A Conviasa Boeing 737-200 (registered as YV102T) ferry flight from Maiquetia, Venezuela to Latacunga, Ecuador crashed into Illiniza Volcano. The aircraft had been stored at Caracas and was being ferried to a new owner. There were three crew on board with no passengers. There were no survivors.

==Aircraft==
The aircraft involved was powered by two Pratt & Whitney JT8D-17A engines and was originally delivered on July 6, 1978 to Frontier Airlines. It was later sold to United Airlines and then to Atlantic Airlines de Honduras before acquired by Conviasa in 2007.

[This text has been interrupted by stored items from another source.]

(** * Nevada results loader ([openelex/us/nv/load.py]): embedding and properties

    The loaders read rows of a pre-processed CSV file, keep the rows of the
    tracked offices, parse the free-text "office" column into office,
    district and primary party, normalise the vote count and hand the whole
    batch to the result store in one insert.

    Text is modelled as the list of its characters.  The CSV reader decodes
    the file as latin-1, so a character of a row is one of the 256 code
    points an [ascii] holds.  The library functions follow Python 2.7, the
    interpreter this code base targets ([unicodecsv], [unicode.strip],
    [unicode.upper], [int]). *)

From Stdlib Require Import ZArith List Ascii String Bool Lia.
From stdpp Require Import base option list gmap strings.

Local Open Scope Z_scope.
Local Open Scope list_scope.

(** ** Exceptions and results *)

Inductive exn : Type :=
  | KeyError
  | AttributeError
  | IndexError
  | ValueError
  | NotImplementedError.

Inductive result (A : Type) : Type :=
  | Ok (a : A)
  | Raise (e : exn).
Arguments Ok {A} a.
Arguments Raise {A} e.

#[global] Instance exn_eq_dec : EqDecision exn.
Proof. solve_decision. Defined.

#[global] Instance result_eq_dec {A} `{EqDecision A} : EqDecision (result A).
Proof. solve_decision. Defined.

#[global] Instance result_ret : MRet result := @Ok.
#[global] Instance result_bind : MBind result := λ A B f m,
  match m with
  | Ok a => f a
  | Raise e => Raise e
  end.

#[global] Instance result_fmap : FMap result := λ A B f m,
  match m with
  | Ok a => Ok (f a)
  | Raise e => Raise e
  end.

(** ** Sequences: the operations Python shares between its string types *)

Module Seq.
Section Seq.
Context {A : Type} `{EqDecision A}.

(** [s.startswith(p)] *)
Fixpoint startswith (p s : list A) : bool :=
  match p, s with
  | [], _ => true
  | _ :: _, [] => false
  | a :: p', b :: s' => bool_decide (a = b) && startswith p' s'
  end.

(** [p in s] *)
Fixpoint contains (p s : list A) : bool :=
  startswith p s ||
  match s with
  | [] => false
  | _ :: s' => contains p s'
  end.

(** [s.find(sep)], with [None] for Python's [-1] *)
Fixpoint find (sep s : list A) : option nat :=
  if startswith sep s then Some O
  else match s with
       | [] => None
       | _ :: s' => S <$> find sep s'
       end.

(** [s.split(sep)] for a non-empty [sep] (every separator of this program
    is a non-empty literal): cut at the lowest occurrence, resume after
    it.  The fuel is the length of the text, which the remainder of a cut
    is always shorter than. *)
Fixpoint split_fuel (n : nat) (sep s : list A) : list (list A) :=
  match find sep s with
  | None => [s]
  | Some i =>
      take i s ::
      match n with
      | O => []
      | S n' => split_fuel n' sep (drop (i + length sep) s)
      end
  end.

Definition split (sep s : list A) : list (list A) :=
  split_fuel (length s) sep s.

(** [sep.join(parts)] *)
Fixpoint join (sep : list A) (parts : list (list A)) : list A :=
  match parts with
  | [] => []
  | [p] => p
  | p :: ps => p ++ sep ++ join sep ps
  end.

(** [s.replace(old, new)] for a non-empty [old] *)
Definition replace (old new s : list A) : list A :=
  join new (split old s).

(** [l[k]] *)
Definition item {B : Type} (l : list B) (k : nat) : result B :=
  match l !! k with
  | Some x => Ok x
  | None => Raise IndexError
  end.

(** The text before the lowest occurrence of [sep] (all of it when there
    is none), and the text after that occurrence. *)
Fixpoint before (sep s : list A) : list A :=
  if startswith sep s then []
  else match s with
       | [] => []
       | c :: s' => c :: before sep s'
       end.

Fixpoint after (sep s : list A) : list A :=
  if startswith sep s then drop (length sep) s
  else match s with
       | [] => []
       | _ :: s' => after sep s'
       end.
End Seq.
End Seq.

(** ** Text *)

Definition str : Type := list ascii.

Definition lit (s : string) : str := list_ascii_of_string s.
Coercion lit : string >-> str.

(** Characters that [unicode.isspace] accepts among the latin-1 code points:
    TAB..CR, FS..US, SPACE, NEL and NO-BREAK SPACE. *)
Definition isspace (c : ascii) : bool :=
  let n := N_of_ascii c in
  (((9 <=? n) && (n <=? 13)) || ((28 <=? n) && (n <=? 32)) ||
   (n =? 133) || (n =? 160))%N.

Fixpoint lstrip (s : str) : str :=
  match s with
  | [] => []
  | c :: s' => if isspace c then lstrip s' else s
  end.

Definition rstrip (s : str) : str := rev (lstrip (rev s)).

(** [s.strip()] *)
Definition strip (s : str) : str := rstrip (lstrip s).

(** [unicode.upper] maps a latin-1 character to a code point that may lie
    outside latin-1 (MICRO SIGN, Y WITH DIAERESIS), so the upper-cased text
    is a list of code points. *)
Definition upper_char (c : ascii) : N :=
  let n := N_of_ascii c in
  (if (97 <=? n) && (n <=? 122) then n - 32
   else if n =? 181 then 924
   else if (224 <=? n) && (n <=? 254) && negb (n =? 247) then n - 32
   else if n =? 255 then 376
   else n)%N.

Definition upper (s : str) : list N := map upper_char s.

(** The code points of a literal. *)
Definition codes (s : str) : list N := map N_of_ascii s.

(** [int(s)]: surrounding white space is ignored, then an optional sign and
    at least one decimal digit must make up the whole text. *)
Definition digit (c : ascii) : option Z :=
  let n := N_of_ascii c in
  if ((48 <=? n) && (n <=? 57))%N then Some (Z.of_N n - 48) else None.

Fixpoint digits (acc : Z) (s : str) : option Z :=
  match s with
  | [] => Some acc
  | c :: s' =>
      match digit c with
      | Some d => digits (10 * acc + d) s'
      | None => None
      end
  end.

Definition unsigned (s : str) : result Z :=
  match s with
  | [] => Raise ValueError
  | _ :: _ =>
      match digits 0 s with
      | Some v => Ok v
      | None => Raise ValueError
      end
  end.

Definition int (s : str) : result Z :=
  match strip s with
  | c :: body =>
      if bool_decide (c = "+"%char) then unsigned body
      else if bool_decide (c = "-"%char) then Z.opp <$> unsigned body
      else unsigned (c :: body)
  | [] => Raise ValueError
  end.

==Investigation and final report==
The accident was investigated by the Dirección General de Aviación Civil (DGAC) of Ecuador. The investigation spanned 622 days following the incident and the final report was released on May 14, 2010. The findings of the report were as follows (translated from Spanish):

"The Accident Investigation Board judges that the probable cause of this accident was non-observance by the flight crew of the technical procedures, configuration, speed and bank angle of the aircraft required to complete the initial turn of Instrument Approach Procedure Number 4 published in the Ecuador Aeronautical Information Publication (AIP) for Latacunga airport, a failure that placed the aircraft outside of the protected area (published pattern), bringing it into high elevation mountainous terrain."

The report also listed the crew's ignorance of the area surrounding the approach path and lack of airline documentation and procedures governing the conduct of flights to non-scheduled and special airports.